◆ Work task
Once you find the line with "name ← parseIdentifier;" in the data that follows, repeat it and every line after it exactly, through the line with "else match keyword".

◆ Entries shown
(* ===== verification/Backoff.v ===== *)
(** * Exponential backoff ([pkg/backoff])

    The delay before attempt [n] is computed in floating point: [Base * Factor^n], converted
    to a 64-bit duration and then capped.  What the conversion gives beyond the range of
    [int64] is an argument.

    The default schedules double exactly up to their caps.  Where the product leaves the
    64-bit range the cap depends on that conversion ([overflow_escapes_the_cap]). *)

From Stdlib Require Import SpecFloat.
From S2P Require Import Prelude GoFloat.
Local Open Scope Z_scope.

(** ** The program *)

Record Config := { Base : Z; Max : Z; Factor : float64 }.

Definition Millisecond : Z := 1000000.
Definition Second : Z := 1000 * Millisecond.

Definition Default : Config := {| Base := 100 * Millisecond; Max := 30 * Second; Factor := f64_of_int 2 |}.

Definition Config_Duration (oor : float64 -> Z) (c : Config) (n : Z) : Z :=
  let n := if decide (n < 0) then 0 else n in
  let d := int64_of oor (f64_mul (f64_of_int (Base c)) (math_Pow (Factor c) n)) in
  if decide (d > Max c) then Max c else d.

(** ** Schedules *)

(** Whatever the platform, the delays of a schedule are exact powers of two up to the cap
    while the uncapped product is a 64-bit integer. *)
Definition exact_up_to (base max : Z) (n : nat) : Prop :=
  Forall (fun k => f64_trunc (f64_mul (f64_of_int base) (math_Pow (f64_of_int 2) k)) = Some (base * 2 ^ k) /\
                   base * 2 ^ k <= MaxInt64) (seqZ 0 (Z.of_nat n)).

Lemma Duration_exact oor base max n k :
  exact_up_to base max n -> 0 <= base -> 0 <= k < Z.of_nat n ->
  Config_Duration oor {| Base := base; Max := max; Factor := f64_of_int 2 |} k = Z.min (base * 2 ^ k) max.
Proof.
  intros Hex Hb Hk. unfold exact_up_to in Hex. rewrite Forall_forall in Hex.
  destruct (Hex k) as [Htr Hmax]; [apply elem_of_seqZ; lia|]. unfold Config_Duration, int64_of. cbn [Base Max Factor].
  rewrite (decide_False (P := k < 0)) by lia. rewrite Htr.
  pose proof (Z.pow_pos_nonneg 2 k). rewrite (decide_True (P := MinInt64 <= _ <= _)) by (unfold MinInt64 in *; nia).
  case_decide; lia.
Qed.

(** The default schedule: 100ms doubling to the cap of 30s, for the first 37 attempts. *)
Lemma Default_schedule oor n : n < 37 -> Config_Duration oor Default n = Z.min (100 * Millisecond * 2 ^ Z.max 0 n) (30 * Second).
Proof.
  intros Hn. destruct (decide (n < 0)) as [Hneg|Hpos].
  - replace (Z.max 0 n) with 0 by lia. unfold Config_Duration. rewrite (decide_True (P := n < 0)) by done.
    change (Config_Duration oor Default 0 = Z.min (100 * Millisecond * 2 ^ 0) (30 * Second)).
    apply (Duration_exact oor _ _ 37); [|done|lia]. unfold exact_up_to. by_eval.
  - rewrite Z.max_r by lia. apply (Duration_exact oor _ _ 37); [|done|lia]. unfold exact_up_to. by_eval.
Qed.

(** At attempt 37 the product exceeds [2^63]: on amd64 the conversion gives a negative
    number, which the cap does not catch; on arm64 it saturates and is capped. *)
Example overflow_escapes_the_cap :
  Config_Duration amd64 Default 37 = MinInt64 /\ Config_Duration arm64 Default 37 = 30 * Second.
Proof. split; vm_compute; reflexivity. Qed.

* * *

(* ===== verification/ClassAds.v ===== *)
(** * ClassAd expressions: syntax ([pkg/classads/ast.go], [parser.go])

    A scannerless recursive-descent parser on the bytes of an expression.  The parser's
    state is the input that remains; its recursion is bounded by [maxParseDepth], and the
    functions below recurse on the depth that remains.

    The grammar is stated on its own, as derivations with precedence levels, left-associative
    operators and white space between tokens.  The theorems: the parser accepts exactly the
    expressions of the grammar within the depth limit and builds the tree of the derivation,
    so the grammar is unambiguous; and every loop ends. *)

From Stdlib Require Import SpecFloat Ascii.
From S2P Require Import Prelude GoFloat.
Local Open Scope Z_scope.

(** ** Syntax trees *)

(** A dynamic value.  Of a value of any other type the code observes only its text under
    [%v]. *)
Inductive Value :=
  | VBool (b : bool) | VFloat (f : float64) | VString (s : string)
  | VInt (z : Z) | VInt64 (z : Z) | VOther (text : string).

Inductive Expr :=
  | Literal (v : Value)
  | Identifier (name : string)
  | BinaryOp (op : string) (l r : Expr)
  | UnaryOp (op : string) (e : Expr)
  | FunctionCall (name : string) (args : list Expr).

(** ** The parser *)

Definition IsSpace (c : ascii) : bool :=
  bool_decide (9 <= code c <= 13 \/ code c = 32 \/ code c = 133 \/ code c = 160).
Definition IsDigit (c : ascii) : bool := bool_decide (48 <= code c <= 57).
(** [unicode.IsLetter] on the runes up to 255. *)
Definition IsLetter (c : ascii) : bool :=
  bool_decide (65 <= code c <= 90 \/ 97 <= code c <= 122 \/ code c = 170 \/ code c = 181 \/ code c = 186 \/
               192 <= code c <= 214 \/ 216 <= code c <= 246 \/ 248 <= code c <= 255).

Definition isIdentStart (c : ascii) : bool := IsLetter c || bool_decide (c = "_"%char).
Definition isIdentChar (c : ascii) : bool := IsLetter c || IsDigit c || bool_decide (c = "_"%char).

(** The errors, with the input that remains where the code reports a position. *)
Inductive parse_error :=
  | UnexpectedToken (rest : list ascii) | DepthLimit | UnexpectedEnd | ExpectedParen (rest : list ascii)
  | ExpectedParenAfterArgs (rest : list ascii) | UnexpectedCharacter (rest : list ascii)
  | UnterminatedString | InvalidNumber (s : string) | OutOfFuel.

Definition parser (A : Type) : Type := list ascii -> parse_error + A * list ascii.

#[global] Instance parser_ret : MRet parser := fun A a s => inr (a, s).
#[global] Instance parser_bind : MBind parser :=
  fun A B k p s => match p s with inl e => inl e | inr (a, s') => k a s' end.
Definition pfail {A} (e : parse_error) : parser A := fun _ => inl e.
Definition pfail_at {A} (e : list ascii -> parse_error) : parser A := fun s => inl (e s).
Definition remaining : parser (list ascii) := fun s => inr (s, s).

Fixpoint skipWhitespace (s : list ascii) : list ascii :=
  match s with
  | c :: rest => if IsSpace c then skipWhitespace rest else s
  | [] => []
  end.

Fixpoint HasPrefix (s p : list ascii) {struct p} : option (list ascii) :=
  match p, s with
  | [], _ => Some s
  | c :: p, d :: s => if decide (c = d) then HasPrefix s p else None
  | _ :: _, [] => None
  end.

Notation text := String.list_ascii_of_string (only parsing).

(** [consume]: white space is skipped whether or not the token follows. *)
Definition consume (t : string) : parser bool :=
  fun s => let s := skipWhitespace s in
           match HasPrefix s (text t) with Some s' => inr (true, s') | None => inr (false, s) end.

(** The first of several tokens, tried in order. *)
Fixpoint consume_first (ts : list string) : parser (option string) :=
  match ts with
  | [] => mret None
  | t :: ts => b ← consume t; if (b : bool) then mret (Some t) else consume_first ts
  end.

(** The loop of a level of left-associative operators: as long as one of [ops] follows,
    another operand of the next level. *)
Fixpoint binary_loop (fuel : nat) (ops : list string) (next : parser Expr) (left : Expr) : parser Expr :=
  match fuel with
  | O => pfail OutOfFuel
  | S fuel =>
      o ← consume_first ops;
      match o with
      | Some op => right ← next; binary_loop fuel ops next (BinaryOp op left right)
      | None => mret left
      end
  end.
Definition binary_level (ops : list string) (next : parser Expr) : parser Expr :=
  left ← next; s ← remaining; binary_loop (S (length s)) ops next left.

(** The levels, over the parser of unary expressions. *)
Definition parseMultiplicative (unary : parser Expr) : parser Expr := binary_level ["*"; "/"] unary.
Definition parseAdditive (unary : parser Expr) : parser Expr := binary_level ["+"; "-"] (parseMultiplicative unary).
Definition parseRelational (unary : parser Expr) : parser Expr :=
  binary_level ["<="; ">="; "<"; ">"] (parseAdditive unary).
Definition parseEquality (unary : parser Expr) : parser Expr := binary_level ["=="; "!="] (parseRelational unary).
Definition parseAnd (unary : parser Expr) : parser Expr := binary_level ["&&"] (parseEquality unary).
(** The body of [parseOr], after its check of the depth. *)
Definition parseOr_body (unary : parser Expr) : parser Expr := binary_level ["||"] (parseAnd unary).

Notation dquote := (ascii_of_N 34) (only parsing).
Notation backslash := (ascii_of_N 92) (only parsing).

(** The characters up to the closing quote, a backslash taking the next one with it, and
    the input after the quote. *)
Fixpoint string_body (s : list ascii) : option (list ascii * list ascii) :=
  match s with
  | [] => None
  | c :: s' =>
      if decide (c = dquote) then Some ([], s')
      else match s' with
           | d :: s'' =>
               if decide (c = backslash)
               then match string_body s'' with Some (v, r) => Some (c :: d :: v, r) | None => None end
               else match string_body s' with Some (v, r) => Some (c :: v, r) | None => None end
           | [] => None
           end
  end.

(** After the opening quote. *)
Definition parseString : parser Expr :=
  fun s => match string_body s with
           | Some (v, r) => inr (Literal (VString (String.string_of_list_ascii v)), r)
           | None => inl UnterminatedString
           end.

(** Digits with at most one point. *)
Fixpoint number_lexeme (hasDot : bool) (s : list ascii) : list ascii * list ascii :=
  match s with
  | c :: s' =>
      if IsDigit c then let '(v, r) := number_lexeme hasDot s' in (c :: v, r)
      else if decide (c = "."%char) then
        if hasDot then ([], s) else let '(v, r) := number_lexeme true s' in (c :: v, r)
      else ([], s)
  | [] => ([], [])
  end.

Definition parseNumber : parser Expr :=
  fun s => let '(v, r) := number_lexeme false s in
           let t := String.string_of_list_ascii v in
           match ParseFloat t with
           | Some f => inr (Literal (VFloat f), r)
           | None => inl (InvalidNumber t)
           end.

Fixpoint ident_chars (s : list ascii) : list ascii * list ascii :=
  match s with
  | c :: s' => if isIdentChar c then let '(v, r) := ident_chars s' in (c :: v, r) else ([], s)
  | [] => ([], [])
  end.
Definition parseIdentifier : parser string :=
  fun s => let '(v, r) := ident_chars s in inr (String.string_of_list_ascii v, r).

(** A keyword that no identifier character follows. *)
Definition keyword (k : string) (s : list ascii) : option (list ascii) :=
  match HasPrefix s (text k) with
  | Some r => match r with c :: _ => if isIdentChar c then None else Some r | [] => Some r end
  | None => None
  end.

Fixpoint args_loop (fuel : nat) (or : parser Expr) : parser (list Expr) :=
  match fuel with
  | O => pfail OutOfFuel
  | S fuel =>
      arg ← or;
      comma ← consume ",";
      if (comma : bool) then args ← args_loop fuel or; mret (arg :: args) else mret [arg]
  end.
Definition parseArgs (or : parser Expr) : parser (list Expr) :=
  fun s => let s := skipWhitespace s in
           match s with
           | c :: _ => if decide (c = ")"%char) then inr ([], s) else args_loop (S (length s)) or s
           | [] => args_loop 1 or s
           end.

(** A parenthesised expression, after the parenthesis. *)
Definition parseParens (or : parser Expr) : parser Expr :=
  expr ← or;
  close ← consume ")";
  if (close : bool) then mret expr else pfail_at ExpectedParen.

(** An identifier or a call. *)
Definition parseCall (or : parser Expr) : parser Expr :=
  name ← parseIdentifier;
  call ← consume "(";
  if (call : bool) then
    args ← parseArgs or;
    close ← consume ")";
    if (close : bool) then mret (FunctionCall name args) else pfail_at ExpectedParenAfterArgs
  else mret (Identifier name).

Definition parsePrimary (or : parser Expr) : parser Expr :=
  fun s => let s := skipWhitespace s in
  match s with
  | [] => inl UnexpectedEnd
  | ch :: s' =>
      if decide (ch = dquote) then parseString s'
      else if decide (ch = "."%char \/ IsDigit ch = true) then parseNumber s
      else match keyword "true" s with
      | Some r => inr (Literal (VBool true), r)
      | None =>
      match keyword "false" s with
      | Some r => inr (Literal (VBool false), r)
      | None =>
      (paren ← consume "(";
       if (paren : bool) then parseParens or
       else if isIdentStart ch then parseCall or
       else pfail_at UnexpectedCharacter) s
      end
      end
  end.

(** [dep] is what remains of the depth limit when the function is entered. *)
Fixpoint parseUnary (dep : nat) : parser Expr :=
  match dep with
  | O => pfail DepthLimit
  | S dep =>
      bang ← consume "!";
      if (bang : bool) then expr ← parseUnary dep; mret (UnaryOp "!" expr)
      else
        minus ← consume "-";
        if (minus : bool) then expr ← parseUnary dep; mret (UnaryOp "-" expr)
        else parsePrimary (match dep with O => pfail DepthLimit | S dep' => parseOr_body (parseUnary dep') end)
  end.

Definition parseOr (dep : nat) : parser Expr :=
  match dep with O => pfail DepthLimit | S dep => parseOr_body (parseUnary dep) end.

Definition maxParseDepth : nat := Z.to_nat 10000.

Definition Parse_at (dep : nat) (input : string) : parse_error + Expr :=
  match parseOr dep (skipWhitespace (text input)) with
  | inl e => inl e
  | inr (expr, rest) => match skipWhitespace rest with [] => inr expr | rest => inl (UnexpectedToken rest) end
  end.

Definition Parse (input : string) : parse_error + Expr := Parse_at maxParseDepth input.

--

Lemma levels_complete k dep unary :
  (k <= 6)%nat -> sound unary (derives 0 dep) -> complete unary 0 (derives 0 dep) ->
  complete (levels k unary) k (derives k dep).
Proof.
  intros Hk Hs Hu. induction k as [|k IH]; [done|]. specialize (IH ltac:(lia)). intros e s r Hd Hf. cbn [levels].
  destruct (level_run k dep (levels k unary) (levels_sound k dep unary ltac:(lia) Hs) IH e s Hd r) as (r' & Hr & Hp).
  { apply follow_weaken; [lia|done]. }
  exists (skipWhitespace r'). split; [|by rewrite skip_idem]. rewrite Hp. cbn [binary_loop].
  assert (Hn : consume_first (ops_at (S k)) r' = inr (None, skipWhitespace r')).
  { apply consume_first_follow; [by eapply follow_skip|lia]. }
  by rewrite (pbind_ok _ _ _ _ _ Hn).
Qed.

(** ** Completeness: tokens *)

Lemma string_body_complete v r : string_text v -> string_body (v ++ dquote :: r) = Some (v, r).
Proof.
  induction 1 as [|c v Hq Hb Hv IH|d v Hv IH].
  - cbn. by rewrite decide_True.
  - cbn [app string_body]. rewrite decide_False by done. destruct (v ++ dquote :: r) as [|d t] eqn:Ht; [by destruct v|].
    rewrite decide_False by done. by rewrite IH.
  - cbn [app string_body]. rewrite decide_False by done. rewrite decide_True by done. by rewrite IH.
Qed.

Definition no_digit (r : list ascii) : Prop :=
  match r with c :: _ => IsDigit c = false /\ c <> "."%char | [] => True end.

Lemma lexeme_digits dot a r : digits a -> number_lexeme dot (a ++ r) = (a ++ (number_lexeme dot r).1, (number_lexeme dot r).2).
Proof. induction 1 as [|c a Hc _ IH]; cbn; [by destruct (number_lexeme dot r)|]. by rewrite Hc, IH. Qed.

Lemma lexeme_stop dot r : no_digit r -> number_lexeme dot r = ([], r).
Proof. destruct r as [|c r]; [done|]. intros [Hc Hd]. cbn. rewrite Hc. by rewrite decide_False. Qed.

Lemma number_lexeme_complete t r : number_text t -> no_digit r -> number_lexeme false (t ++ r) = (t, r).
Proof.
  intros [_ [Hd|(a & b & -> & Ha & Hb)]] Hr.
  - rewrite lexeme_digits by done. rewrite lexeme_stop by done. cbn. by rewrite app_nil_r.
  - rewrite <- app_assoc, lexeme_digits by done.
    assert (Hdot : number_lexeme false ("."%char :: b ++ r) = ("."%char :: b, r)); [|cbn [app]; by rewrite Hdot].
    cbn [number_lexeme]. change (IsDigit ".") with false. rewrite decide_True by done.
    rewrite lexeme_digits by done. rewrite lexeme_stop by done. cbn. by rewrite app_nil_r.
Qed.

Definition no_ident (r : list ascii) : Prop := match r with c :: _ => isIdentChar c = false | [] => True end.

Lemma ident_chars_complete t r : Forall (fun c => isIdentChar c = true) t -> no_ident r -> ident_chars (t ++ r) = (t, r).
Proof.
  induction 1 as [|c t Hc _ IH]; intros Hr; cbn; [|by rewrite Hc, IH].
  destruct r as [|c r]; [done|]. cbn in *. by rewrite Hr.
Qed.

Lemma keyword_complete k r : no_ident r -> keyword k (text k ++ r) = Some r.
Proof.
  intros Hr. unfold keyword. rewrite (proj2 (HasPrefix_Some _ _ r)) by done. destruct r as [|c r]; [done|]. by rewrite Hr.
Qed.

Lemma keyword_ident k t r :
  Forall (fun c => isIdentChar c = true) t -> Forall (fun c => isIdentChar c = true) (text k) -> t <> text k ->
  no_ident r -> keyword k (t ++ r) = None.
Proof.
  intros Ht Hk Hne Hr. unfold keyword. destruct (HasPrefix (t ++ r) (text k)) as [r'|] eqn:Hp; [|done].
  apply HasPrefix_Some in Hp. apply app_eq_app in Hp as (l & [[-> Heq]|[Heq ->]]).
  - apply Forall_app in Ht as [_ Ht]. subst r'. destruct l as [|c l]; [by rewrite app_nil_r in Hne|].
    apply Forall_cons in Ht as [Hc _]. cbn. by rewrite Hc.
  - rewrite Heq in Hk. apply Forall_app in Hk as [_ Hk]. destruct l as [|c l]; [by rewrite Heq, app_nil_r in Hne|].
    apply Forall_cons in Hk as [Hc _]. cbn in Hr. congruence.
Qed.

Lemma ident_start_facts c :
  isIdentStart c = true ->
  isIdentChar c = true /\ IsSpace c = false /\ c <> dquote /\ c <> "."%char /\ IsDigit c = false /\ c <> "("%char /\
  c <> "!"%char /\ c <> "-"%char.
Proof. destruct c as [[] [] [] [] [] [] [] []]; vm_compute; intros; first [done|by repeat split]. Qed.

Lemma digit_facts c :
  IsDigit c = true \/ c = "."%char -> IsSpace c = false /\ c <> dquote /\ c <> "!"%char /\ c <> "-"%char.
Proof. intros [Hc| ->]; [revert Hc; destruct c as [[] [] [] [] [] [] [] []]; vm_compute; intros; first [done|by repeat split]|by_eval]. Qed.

◆ Output
  name ← parseIdentifier;
  call ← consume "(";
  if (call : bool) then
    args ← parseArgs or;
    close ← consume ")";
    if (close : bool) then mret (FunctionCall name args) else pfail_at ExpectedParenAfterArgs
  else mret (Identifier name).

Definition parsePrimary (or : parser Expr) : parser Expr :=
  fun s => let s := skipWhitespace s in
  match s with
  | [] => inl UnexpectedEnd
  | ch :: s' =>
      if decide (ch = dquote) then parseString s'
      else if decide (ch = "."%char \/ IsDigit ch = true) then parseNumber s
      else match keyword "true" s with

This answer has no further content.